(* ===== verification/AllocSafety.v ===== *)
(** * No block is given twice (core/VolumeAllocation.c, core/hfs_journal.c)

    The allocator with a client: the client asks for blocks with BlockAllocate, gives
    back blocks it holds with BlockDeallocate, and at any time a transaction ends and
    the trim of the transaction before is done, so that the blocks that were freed come
    back to the free extent cache.  In every sequence of these steps the blocks the
    client holds are allocated, and those it is given were not.

    The steps are those without an error of the block I/O while blocks are marked: such
    an error leaves blocks in the cache that are marked already. *)

From S2P Require Import Prelude HfsFormat RangeList FreeExtCache Bitmap BitmapBits BitmapWalk BitmapMark BitmapFree BitmapReserve BitmapProps JournalTrim JournalTrimProps Volume VolumeOps BlockSearch BlockAlloc VolumeProps BlockSearchProps ContigProps AllocSearchProps AllocInv AllocProps FreeProps.

(** ** The end of a transaction *)

(** The trims that the next transaction collects, and those in flight. *)
Definition collected (v : vol) : list dk_extent := match vo_jnl v with Some j => tl_extents (jt_active j) | None => [] end.
Definition in_flight (v : vol) : list dk_extent :=
  match vo_jnl v with Some j => match jt_async j with Some t => tl_extents t | None => [] end | None => [] end.

Definition block_in (v : vol) (extents : list dk_extent) (b : Z) : Prop :=
  in_trim extents (hfsPlusIOPosOffset (vo_geom v) + b * blockSize (vo_geom v)).

Lemma pending_lists v b : pending_block v b <-> block_in v (collected v) b \/ block_in v (in_flight v) b.
Proof.
  unfold pending_block, block_in, collected, in_flight, pending. destruct (vo_jnl v) as [j|].
  - split.
    + intros (j' & [= <-] & [?|(t & -> & ?)]); auto.
    + intros H. exists j. split; [done|]. destruct H as [?|H]; [by left|]. right. destruct (jt_async j) as [t|]; [by exists t|]. by destruct H as (e & He%elem_of_nil & _).
  - split; [by intros (? & ? & _)|]. by intros [(e & He%elem_of_nil & _)|(e & He%elem_of_nil & _)].
Qed.
(* ===== verification/ForkRep.v ===== *)
(** * The blocks of a file and the records that hold them (core/FileExtentMapping.c)

    A file is a list of extents.  Eight at a time they are in the file control block and
    in the records of the extents overflow file ([fork_rep]); a record's key is the number
    of blocks before it.  The extents are runs of blocks of the volume ([file_blocks]);
    [on_disk] says that these are allocated to the file alone. *)

From S2P Require Import Prelude HfsFormat ExtentKeys RangeList FreeExtCache Bitmap BitmapBits BitmapWalk BitmapMark BitmapFree BitmapReserve BitmapProps JournalTrim Volume VolumeOps BlockSearch BlockAlloc VolumeProps BlockSearchProps AllocInv AllocProps FreeProps AllocSafety ExtentsFile FileExtents.

(** ** Lists of extents *)

Fixpoint total (l : list HFSPlusExtentDescriptor) : Z :=
  match l with [] => 0 | e :: l => blockCount e + total l end.

Definition counts_ok (l : list HFSPlusExtentDescriptor) : Prop := Forall (fun e => 0 < blockCount e) l.

(** A record, filled up. *)
Definition pad (l : list HFSPlusExtentDescriptor) : HFSPlusExtentRecord := l ++ replicate (8 - length l) no_extent.

Lemma total_app l1 l2 : total (l1 ++ l2) = total l1 + total l2.
Proof. induction l1 as [|e l1 IH]; cbn; [done|]. rewrite IH. lia. Qed.
(** The tree has not fewer records than the extents need. *)
Lemma records_enough ft fid exts : forall (Q P c : list HFSPlusExtentDescriptor) m,
  counts_ok exts -> chunk_of exts P c Q -> P <> [] ->
  (forall P' c' Q', chunk_of exts P' c' Q' -> (length P <= length P')%nat -> is_Some (m !! (fid, ft, total P'))) ->
  (length (c ++ Q) <= 8 * size m)%nat.
Proof.
  intros Q. remember (length Q) as len eqn:Elen. revert Q Elen. induction len as [len IH] using lt_wf_ind. intros Q -> P c m Hc Hch HP Hin.
  destruct (Hin P c Q Hch ltac:(lia)) as [r Hr]. pose proof (co_size _ _ _ _ Hch) as Hsz. pose proof (co_split _ _ _ _ Hch) as Ee.
  assert (size (delete (fid, ft, total P) m) = pred (size m)) as Esz by (by apply map_size_delete_Some; rewrite Hr).
  assert (size m <> 0)%nat by (intros E0%map_size_empty_inv; by rewrite E0, lookup_empty in Hr).
  destruct (decide (Q = [])) as [->|HQ]; [rewrite app_nil_r; lia|]. pose proof (co_full _ _ _ _ Hch HQ) as Hl8. destruct (co_place _ _ _ _ Hch) as [k Hk].
  destruct (chunk_at exts (length P + 8)) as (P' & c' & Q' & Hch' & Hl').
  { rewrite Ee, !length_app. assert (length Q <> 0)%nat by (intros E0; by apply nil_length_inv in E0). lia. }
  destruct (co_place _ _ _ _ Hch') as [k' Hk']. pose proof (co_size _ _ _ _ Hch').
  destruct (chunk_later _ _ _ _ _ _ _ Hch Hch' ltac:(lia)) as (R & EP & EQ & _).
  assert (R = []) as -> by (apply nil_length_inv; rewrite EP, !length_app in Hl', Hk'; lia). rewrite app_nil_r in EP. cbn in EQ.
  assert (c' <> []) as Hc' by (intros ->; cbn in Hl'; lia).
  assert (length c' <> 0)%nat by (intros E0; by apply nil_length_inv in E0).
  enough (length (c' ++ Q') <= 8 * size (delete (fid, ft, total P) m))%nat as Hle by (rewrite EQ, !length_app in *; lia).
  apply (IH (length Q') ltac:(rewrite EQ, length_app; lia) Q' eq_refl P' c'); [done|done| |].
  - intros ->. symmetry in EP. by apply app_eq_nil in EP as [-> _].
  - intros P2 c2 Q2 H2 Hl2. rewrite lookup_delete_ne; [apply (Hin P2 c2 Q2); [done|lia]|]. intros [= Et].
    pose proof (co_split _ _ _ _ H2) as E2. rewrite Ee in Hc. destruct (prefix_total_eq P (c ++ Q) P2 (c2 ++ Q2) ltac:(congruence) Hc Et) as [-> _]. lia.
Qed.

------

What you have to do:
The complete data above is to be written out again as it stands.

Problem solution:
(* ===== verification/AllocSafety.v ===== *)
(** * No block is given twice (core/VolumeAllocation.c, core/hfs_journal.c)

    The allocator with a client: the client asks for blocks with BlockAllocate, gives
    back blocks it holds with BlockDeallocate, and at any time a transaction ends and
    the trim of the transaction before is done, so that the blocks that were freed come
    back to the free extent cache.  In every sequence of these steps the blocks the
    client holds are allocated, and those it is given were not.

    The steps are those without an error of the block I/O while blocks are marked: such
    an error leaves blocks in the cache that are marked already. *)

From S2P Require Import Prelude HfsFormat RangeList FreeExtCache Bitmap BitmapBits BitmapWalk BitmapMark BitmapFree BitmapReserve BitmapProps JournalTrim JournalTrimProps Volume VolumeOps BlockSearch BlockAlloc VolumeProps BlockSearchProps ContigProps AllocSearchProps AllocInv AllocProps FreeProps.

(** ** The end of a transaction *)

(** The trims that the next transaction collects, and those in flight. *)
Definition collected (v : vol) : list dk_extent := match vo_jnl v with Some j => tl_extents (jt_active j) | None => [] end.
Definition in_flight (v : vol) : list dk_extent :=
  match vo_jnl v with Some j => match jt_async j with Some t => tl_extents t | None => [] end | None => [] end.

Definition block_in (v : vol) (extents : list dk_extent) (b : Z) : Prop :=
  in_trim extents (hfsPlusIOPosOffset (vo_geom v) + b * blockSize (vo_geom v)).

Lemma pending_lists v b : pending_block v b <-> block_in v (collected v) b \/ block_in v (in_flight v) b.
Proof.
  unfold pending_block, block_in, collected, in_flight, pending. destruct (vo_jnl v) as [j|].
  - split.
    + intros (j' & [= <-] & [?|(t & -> & ?)]); auto.
    + intros H. exists j. split; [done|]. destruct H as [?|H]; [by left|]. right. destruct (jt_async j) as [t|]; [by exists t|]. by destruct H as (e & He%elem_of_nil & _).
  - split; [by intros (? & ? & _)|]. by intros [(e & He%elem_of_nil & _)|(e & He%elem_of_nil & _)].
Qed.
(* ===== verification/ForkRep.v ===== *)
(** * The blocks of a file and the records that hold them (core/FileExtentMapping.c)

    A file is a list of extents.  Eight at a time they are in the file control block and
    in the records of the extents overflow file ([fork_rep]); a record's key is the number
    of blocks before it.  The extents are runs of blocks of the volume ([file_blocks]);
    [on_disk] says that these are allocated to the file alone. *)

From S2P Require Import Prelude HfsFormat ExtentKeys RangeList FreeExtCache Bitmap BitmapBits BitmapWalk BitmapMark BitmapFree BitmapReserve BitmapProps JournalTrim Volume VolumeOps BlockSearch BlockAlloc VolumeProps BlockSearchProps AllocInv AllocProps FreeProps AllocSafety ExtentsFile FileExtents.

(** ** Lists of extents *)

Fixpoint total (l : list HFSPlusExtentDescriptor) : Z :=
  match l with [] => 0 | e :: l => blockCount e + total l end.

Definition counts_ok (l : list HFSPlusExtentDescriptor) : Prop := Forall (fun e => 0 < blockCount e) l.

(** A record, filled up. *)
Definition pad (l : list HFSPlusExtentDescriptor) : HFSPlusExtentRecord := l ++ replicate (8 - length l) no_extent.

Lemma total_app l1 l2 : total (l1 ++ l2) = total l1 + total l2.
Proof. induction l1 as [|e l1 IH]; cbn; [done|]. rewrite IH. lia. Qed.
(** The tree has not fewer records than the extents need. *)
Lemma records_enough ft fid exts : forall (Q P c : list HFSPlusExtentDescriptor) m,
  counts_ok exts -> chunk_of exts P c Q -> P <> [] ->
  (forall P' c' Q', chunk_of exts P' c' Q' -> (length P <= length P')%nat -> is_Some (m !! (fid, ft, total P'))) ->
  (length (c ++ Q) <= 8 * size m)%nat.
Proof.
  intros Q. remember (length Q) as len eqn:Elen. revert Q Elen. induction len as [len IH] using lt_wf_ind. intros Q -> P c m Hc Hch HP Hin.
  destruct (Hin P c Q Hch ltac:(lia)) as [r Hr]. pose proof (co_size _ _ _ _ Hch) as Hsz. pose proof (co_split _ _ _ _ Hch) as Ee.
  assert (size (delete (fid, ft, total P) m) = pred (size m)) as Esz by (by apply map_size_delete_Some; rewrite Hr).
  assert (size m <> 0)%nat by (intros E0%map_size_empty_inv; by rewrite E0, lookup_empty in Hr).
  destruct (decide (Q = [])) as [->|HQ]; [rewrite app_nil_r; lia|]. pose proof (co_full _ _ _ _ Hch HQ) as Hl8. destruct (co_place _ _ _ _ Hch) as [k Hk].
  destruct (chunk_at exts (length P + 8)) as (P' & c' & Q' & Hch' & Hl').
  { rewrite Ee, !length_app. assert (length Q <> 0)%nat by (intros E0; by apply nil_length_inv in E0). lia. }
  destruct (co_place _ _ _ _ Hch') as [k' Hk']. pose proof (co_size _ _ _ _ Hch').
  destruct (chunk_later _ _ _ _ _ _ _ Hch Hch' ltac:(lia)) as (R & EP & EQ & _).
  assert (R = []) as -> by (apply nil_length_inv; rewrite EP, !length_app in Hl', Hk'; lia). rewrite app_nil_r in EP. cbn in EQ.
  assert (c' <> []) as Hc' by (intros ->; cbn in Hl'; lia).
  assert (length c' <> 0)%nat by (intros E0; by apply nil_length_inv in E0).
  enough (length (c' ++ Q') <= 8 * size (delete (fid, ft, total P) m))%nat as Hle by (rewrite EQ, !length_app in *; lia).
  apply (IH (length Q') ltac:(rewrite EQ, length_app; lia) Q' eq_refl P' c'); [done|done| |].
  - intros ->. symmetry in EP. by apply app_eq_nil in EP as [-> _].
  - intros P2 c2 Q2 H2 Hl2. rewrite lookup_delete_ne; [apply (Hin P2 c2 Q2); [done|lia]|]. intros [= Et].
    pose proof (co_split _ _ _ _ H2) as E2. rewrite Ee in Hc. destruct (prefix_total_eq P (c ++ Q) P2 (c2 ++ Q2) ltac:(congruence) Hc Et) as [-> _]. lia.
Qed.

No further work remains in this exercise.